[Requirement]: The full set of entries has to be output exactly.

[Provided entries]:
BEGIN
Lemma made_sorted e : made e → let p := with_deps (sorted_bytes (p_deps (l_p e))) (l_p e) in
  validate p = Ok tt ∧ envelope_id p = Ok (l_id e) ∧ fingerprint p = Ok (l_fp e).
Proof.
  intros (Hv & Hid & Hfp). set (p := l_p e) in *. cbv zeta. split; [|split; [exact Hid|]].
  - pose proof (validate_deps p Hv) as Hnd.
    assert (iter (λ v _, sfixed v 32) (p_deps p) tt = Ok tt) as Hi.
    { revert Hv. unfold validate. intros E. repeat apply bind_Ok in E as (? & ? & E).
      repeat match goal with u : unit |- _ => destruct u end. assumption. }
    assert (iter (λ v _, sfixed v 32) (sorted_bytes (p_deps p)) tt = Ok tt) as His.
    { rewrite iter_check in *. intros x Hx. apply Hi. by rewrite <-(sorted_bytes_perm (p_deps p)). }
    revert Hv. unfold validate, with_deps.
    cbn [p_operation p_input p_space p_object p_actor p_generation p_epoch p_sequence p_previous
      p_change p_reservation p_envelope p_cache p_receipt p_deps p_blocks].
    assert (len (sorted_bytes (p_deps p)) = len (p_deps p)) as -> by (unfold len; by rewrite sorted_bytes_perm).
    rewrite Hi, His, (bool_decide_true (NoDup (p_deps p))), (bool_decide_true (NoDup (sorted_bytes (p_deps p))));
      [done|by rewrite sorted_bytes_perm|done].
  - unfold fingerprint, with_deps in *.
    cbn [p_operation p_input p_space p_object p_actor p_generation p_epoch p_sequence p_previous
      p_change p_reservation p_envelope p_cache p_receipt p_deps p_blocks].
    rewrite (sorted_bytes_ext (sorted_bytes (p_deps p)) (p_deps p)) by apply sorted_bytes_perm. exact Hfp.
Qed.

Lemma audit_envelope_clean eid x : t_envelopes d !! eid = Some x →
  Forall (λ r, r = Ok []) (audit_envelope d files eid x).
Proof.
  intros (e & He & <- & ->)%envelope_entry. unfold audit_envelope. rewrite ledger_of_entry by done.
  destruct (meta_at e He) as (n & ->), (outbox_at e He) as (o & -> & Ho).
  rewrite bool_decide_true by done. cbn [cm_reservation commit_row_of].
  destruct (rp_consumed _ _ _ _ R e He) as (r & Hr & Hop & Hc). rewrite Hr.
  rewrite block_ids_of_entry, read_blocks by done.
  assert (∀ k : list bytes, omap (λ r, match r with Ok b => Some b | Err _ => None end) (Ok <$> k) = k) as Hblocks.
  { induction k as [|b k IH]; [done|]. cbn. by rewrite IH. }
  assert (∀ k : list bytes, (Ok <$> k) ≫= read_error = []) as Herr by (induction k; done).
  rewrite Hblocks, Herr. cbn [le_input le_space ledger_row_of en_space envelope_of].
  unfold recorded_commit. rewrite deps_of_entry by done.
  cbn [le_input le_receipt ledger_row_of cm_generation cm_previous cm_reservation cm_cache commit_row_of
    en_space en_object en_actor en_epoch en_sequence en_change en_bytes envelope_of cm_prepared].
  change (Prepared (l_op e) _ _ _ _ _ _ _ _ _ _ _ _ _ _ _) with (with_deps (sorted_bytes (p_deps (l_p e))) (l_p e)).
  pose proof (rp_made _ _ _ _ R) as Hm. rewrite Forall_forall in Hm.
  destruct (made_sorted e (Hm e He)) as (-> & -> & ->). cbn [caught mbind result_bind].
  rewrite (rp_intents _ _ _ _ R e He), Hop, Hc.
  destruct (rp_reservations _ _ _ _ R _ r Hr) as (i & Hi & Hn & _).
  rewrite Hop, (rp_intents _ _ _ _ R e He) in Hi. injection Hi as <-. rewrite Hn.
  rewrite !bool_decide_true by done. by repeat constructor.
Qed.

Lemma audit_block_clean bid b : t_blocks d !! bid = Some b → audit_block files bid b = [].
Proof.
  intros (x & Hf & -> & Hlen & ->)%(rp_blocks _ _ _ _ R). unfold audit_block, block_row_of. cbn [bk_path bk_published].
  rewrite bool_decide_true by done. cbn [andb Z.eqb]. unfold read_file, sfixed. rewrite sha256_len, Hf. cbn [Z.eqb].
  cbn -[BLOCK_MAX]. replace ((1 <=? len x) && (len x <=? BLOCK_MAX)) with true by (symmetry; apply andb_true_iff; lia).
  cbn. rewrite bool_decide_true by done. cbn. by rewrite Z.eqb_refl.
Qed.
(** *** The live state, derived from the commits *)

(** The join of the log with the Spaces, newest first. *)
Fixpoint views (k : list entry) : list commit_view :=
  match k with
  | [] => []
  | e :: k' =>
      match t_spaces d !! p_space (l_p e) with
      | Some s => [CommitView (l_id e) (envelope_of (l_state e) (l_p e)) (commit_row_of gen (len k' + 1) e) s]
      | None => []
      end ++ views k'
  end.

Lemma views_below k : Forall (λ v, cm_order (cv_meta v) < len k + 1) (views k).
Proof.
  induction k as [|e k IH]; cbn; [constructor|]. apply Forall_app. split.
  - destruct (t_spaces d !! _); [|constructor]. apply Forall_singleton. cbn. len_lia.
  - eapply Forall_impl; [exact IH|]. intros v. cbn. len_lia.
Qed.

Lemma views_sorted k : StronglySorted (λ x y, cm_order (cv_meta x) < cm_order (cv_meta y)) (reverse (views k)).
Proof.
  induction k as [|e k IH]; cbn [views]; [constructor|]. destruct (t_spaces d !! _) as [s|]; [|exact IH].
  rewrite reverse_app. apply StronglySorted_app_2; [|exact IH|by repeat constructor].
  intros x y Hx ->%list_elem_of_singleton. cbn. rewrite elem_of_reverse in Hx.
  pose proof (views_below k) as Hb. rewrite Forall_forall in Hb. exact (Hb x Hx).
Qed.

(** The join finds every commit with its order. *)
Lemma join_views pre k : l = pre ++ k →
  omap (λ '(op, x),
     e ← t_envelopes d !! le_commit x; m ← t_meta d !! op; s ← t_spaces d !! en_space e;
     Some (CommitView (le_commit x) e m s)) ((λ e, (l_op e, ledger_row_of e)) <$> k) = views k.
Proof.
  revert pre. induction k as [|e k IH]; intros pre Hl; [done|]. cbn [fmap list_fmap omap list_omap].
  assert (e ∈ l) as He by (rewrite Hl; apply elem_of_app; right; by left).
  rewrite (IH (pre ++ [e])) by (by rewrite <-app_assoc). cbn [le_commit ledger_row_of].
  rewrite (envelope_at e He). cbn [mbind option_bind].
  destruct (metas_lookup gen l e (rp_ops _ _ _ _ R) He) as (pre' & post & Hl' & Hm).
  rewrite (rp_meta _ _ _ _ R), Hm. cbn [mbind option_bind].
  assert (post = k) as ->.
  { assert (pre' = pre ∧ post = k) as [_ ?]; [|done].
    assert (l_op e ∉ l_op <$> pre ∧ l_op e ∉ l_op <$> pre') as [H1 H2].
    { pose proof (rp_ops _ _ _ _ R) as Hn1. pose proof (rp_ops _ _ _ _ R) as Hn2. rewrite Hl in Hn1. rewrite Hl' in Hn2.
      rewrite fmap_app, fmap_cons in Hn1, Hn2. apply NoDup_app in Hn1 as (_ & Hn1 & _), Hn2 as (_ & Hn2 & _).
      split; intros Hin; [apply (Hn1 _ Hin)|apply (Hn2 _ Hin)]; by left. }
    rewrite Hl in Hl'. clear -Hl' H1 H2. revert pre' H2 Hl'. induction pre as [|x pre IH]; intros [|y pre'] H2 Hl'; cbn in *.
    - by simplify_eq.
    - injection Hl' as <- _. set_solver.
    - injection Hl' as -> _. set_solver.
    - injection Hl' as <- Hl'. destruct (IH ltac:(set_solver) pre') as [-> ->]; [set_solver|done|done]. }
  cbn [en_space envelope_of views]. by destruct (t_spaces d !! p_space (l_p e)).
Qed.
END
[Answer to the exercise]:
Lemma made_sorted e : made e → let p := with_deps (sorted_bytes (p_deps (l_p e))) (l_p e) in
  validate p = Ok tt ∧ envelope_id p = Ok (l_id e) ∧ fingerprint p = Ok (l_fp e).
Proof.
  intros (Hv & Hid & Hfp). set (p := l_p e) in *. cbv zeta. split; [|split; [exact Hid|]].
  - pose proof (validate_deps p Hv) as Hnd.
    assert (iter (λ v _, sfixed v 32) (p_deps p) tt = Ok tt) as Hi.
    { revert Hv. unfold validate. intros E. repeat apply bind_Ok in E as (? & ? & E).
      repeat match goal with u : unit |- _ => destruct u end. assumption. }
    assert (iter (λ v _, sfixed v 32) (sorted_bytes (p_deps p)) tt = Ok tt) as His.
    { rewrite iter_check in *. intros x Hx. apply Hi. by rewrite <-(sorted_bytes_perm (p_deps p)). }
    revert Hv. unfold validate, with_deps.
    cbn [p_operation p_input p_space p_object p_actor p_generation p_epoch p_sequence p_previous
      p_change p_reservation p_envelope p_cache p_receipt p_deps p_blocks].
    assert (len (sorted_bytes (p_deps p)) = len (p_deps p)) as -> by (unfold len; by rewrite sorted_bytes_perm).
    rewrite Hi, His, (bool_decide_true (NoDup (p_deps p))), (bool_decide_true (NoDup (sorted_bytes (p_deps p))));
      [done|by rewrite sorted_bytes_perm|done].
  - unfold fingerprint, with_deps in *.
    cbn [p_operation p_input p_space p_object p_actor p_generation p_epoch p_sequence p_previous
      p_change p_reservation p_envelope p_cache p_receipt p_deps p_blocks].
    rewrite (sorted_bytes_ext (sorted_bytes (p_deps p)) (p_deps p)) by apply sorted_bytes_perm. exact Hfp.
Qed.

Lemma audit_envelope_clean eid x : t_envelopes d !! eid = Some x →
  Forall (λ r, r = Ok []) (audit_envelope d files eid x).
Proof.
  intros (e & He & <- & ->)%envelope_entry. unfold audit_envelope. rewrite ledger_of_entry by done.
  destruct (meta_at e He) as (n & ->), (outbox_at e He) as (o & -> & Ho).
  rewrite bool_decide_true by done. cbn [cm_reservation commit_row_of].
  destruct (rp_consumed _ _ _ _ R e He) as (r & Hr & Hop & Hc). rewrite Hr.
  rewrite block_ids_of_entry, read_blocks by done.
  assert (∀ k : list bytes, omap (λ r, match r with Ok b => Some b | Err _ => None end) (Ok <$> k) = k) as Hblocks.
  { induction k as [|b k IH]; [done|]. cbn. by rewrite IH. }
  assert (∀ k : list bytes, (Ok <$> k) ≫= read_error = []) as Herr by (induction k; done).
  rewrite Hblocks, Herr. cbn [le_input le_space ledger_row_of en_space envelope_of].
  unfold recorded_commit. rewrite deps_of_entry by done.
  cbn [le_input le_receipt ledger_row_of cm_generation cm_previous cm_reservation cm_cache commit_row_of
    en_space en_object en_actor en_epoch en_sequence en_change en_bytes envelope_of cm_prepared].
  change (Prepared (l_op e) _ _ _ _ _ _ _ _ _ _ _ _ _ _ _) with (with_deps (sorted_bytes (p_deps (l_p e))) (l_p e)).
  pose proof (rp_made _ _ _ _ R) as Hm. rewrite Forall_forall in Hm.
  destruct (made_sorted e (Hm e He)) as (-> & -> & ->). cbn [caught mbind result_bind].
  rewrite (rp_intents _ _ _ _ R e He), Hop, Hc.
  destruct (rp_reservations _ _ _ _ R _ r Hr) as (i & Hi & Hn & _).
  rewrite Hop, (rp_intents _ _ _ _ R e He) in Hi. injection Hi as <-. rewrite Hn.
  rewrite !bool_decide_true by done. by repeat constructor.
Qed.

Lemma audit_block_clean bid b : t_blocks d !! bid = Some b → audit_block files bid b = [].
Proof.
  intros (x & Hf & -> & Hlen & ->)%(rp_blocks _ _ _ _ R). unfold audit_block, block_row_of. cbn [bk_path bk_published].
  rewrite bool_decide_true by done. cbn [andb Z.eqb]. unfold read_file, sfixed. rewrite sha256_len, Hf. cbn [Z.eqb].
  cbn -[BLOCK_MAX]. replace ((1 <=? len x) && (len x <=? BLOCK_MAX)) with true by (symmetry; apply andb_true_iff; lia).
  cbn. rewrite bool_decide_true by done. cbn. by rewrite Z.eqb_refl.
Qed.
(** *** The live state, derived from the commits *)

(** The join of the log with the Spaces, newest first. *)
Fixpoint views (k : list entry) : list commit_view :=
  match k with
  | [] => []
  | e :: k' =>
      match t_spaces d !! p_space (l_p e) with
      | Some s => [CommitView (l_id e) (envelope_of (l_state e) (l_p e)) (commit_row_of gen (len k' + 1) e) s]
      | None => []
      end ++ views k'
  end.

Lemma views_below k : Forall (λ v, cm_order (cv_meta v) < len k + 1) (views k).
Proof.
  induction k as [|e k IH]; cbn; [constructor|]. apply Forall_app. split.
  - destruct (t_spaces d !! _); [|constructor]. apply Forall_singleton. cbn. len_lia.
  - eapply Forall_impl; [exact IH|]. intros v. cbn. len_lia.
Qed.

Lemma views_sorted k : StronglySorted (λ x y, cm_order (cv_meta x) < cm_order (cv_meta y)) (reverse (views k)).
Proof.
  induction k as [|e k IH]; cbn [views]; [constructor|]. destruct (t_spaces d !! _) as [s|]; [|exact IH].
  rewrite reverse_app. apply StronglySorted_app_2; [|exact IH|by repeat constructor].
  intros x y Hx ->%list_elem_of_singleton. cbn. rewrite elem_of_reverse in Hx.
  pose proof (views_below k) as Hb. rewrite Forall_forall in Hb. exact (Hb x Hx).
Qed.

(** The join finds every commit with its order. *)
Lemma join_views pre k : l = pre ++ k →
  omap (λ '(op, x),
     e ← t_envelopes d !! le_commit x; m ← t_meta d !! op; s ← t_spaces d !! en_space e;
     Some (CommitView (le_commit x) e m s)) ((λ e, (l_op e, ledger_row_of e)) <$> k) = views k.
Proof.
  revert pre. induction k as [|e k IH]; intros pre Hl; [done|]. cbn [fmap list_fmap omap list_omap].
  assert (e ∈ l) as He by (rewrite Hl; apply elem_of_app; right; by left).
  rewrite (IH (pre ++ [e])) by (by rewrite <-app_assoc). cbn [le_commit ledger_row_of].
  rewrite (envelope_at e He). cbn [mbind option_bind].
  destruct (metas_lookup gen l e (rp_ops _ _ _ _ R) He) as (pre' & post & Hl' & Hm).
  rewrite (rp_meta _ _ _ _ R), Hm. cbn [mbind option_bind].
  assert (post = k) as ->.
  { assert (pre' = pre ∧ post = k) as [_ ?]; [|done].
    assert (l_op e ∉ l_op <$> pre ∧ l_op e ∉ l_op <$> pre') as [H1 H2].
    { pose proof (rp_ops _ _ _ _ R) as Hn1. pose proof (rp_ops _ _ _ _ R) as Hn2. rewrite Hl in Hn1. rewrite Hl' in Hn2.
      rewrite fmap_app, fmap_cons in Hn1, Hn2. apply NoDup_app in Hn1 as (_ & Hn1 & _), Hn2 as (_ & Hn2 & _).
      split; intros Hin; [apply (Hn1 _ Hin)|apply (Hn2 _ Hin)]; by left. }
    rewrite Hl in Hl'. clear -Hl' H1 H2. revert pre' H2 Hl'. induction pre as [|x pre IH]; intros [|y pre'] H2 Hl'; cbn in *.
    - by simplify_eq.
    - injection Hl' as <- _. set_solver.
    - injection Hl' as -> _. set_solver.
    - injection Hl' as <- Hl'. destruct (IH ltac:(set_solver) pre') as [-> ->]; [set_solver|done|done]. }
  cbn [en_space envelope_of views]. by destruct (t_spaces d !! p_space (l_p e)).
Qed.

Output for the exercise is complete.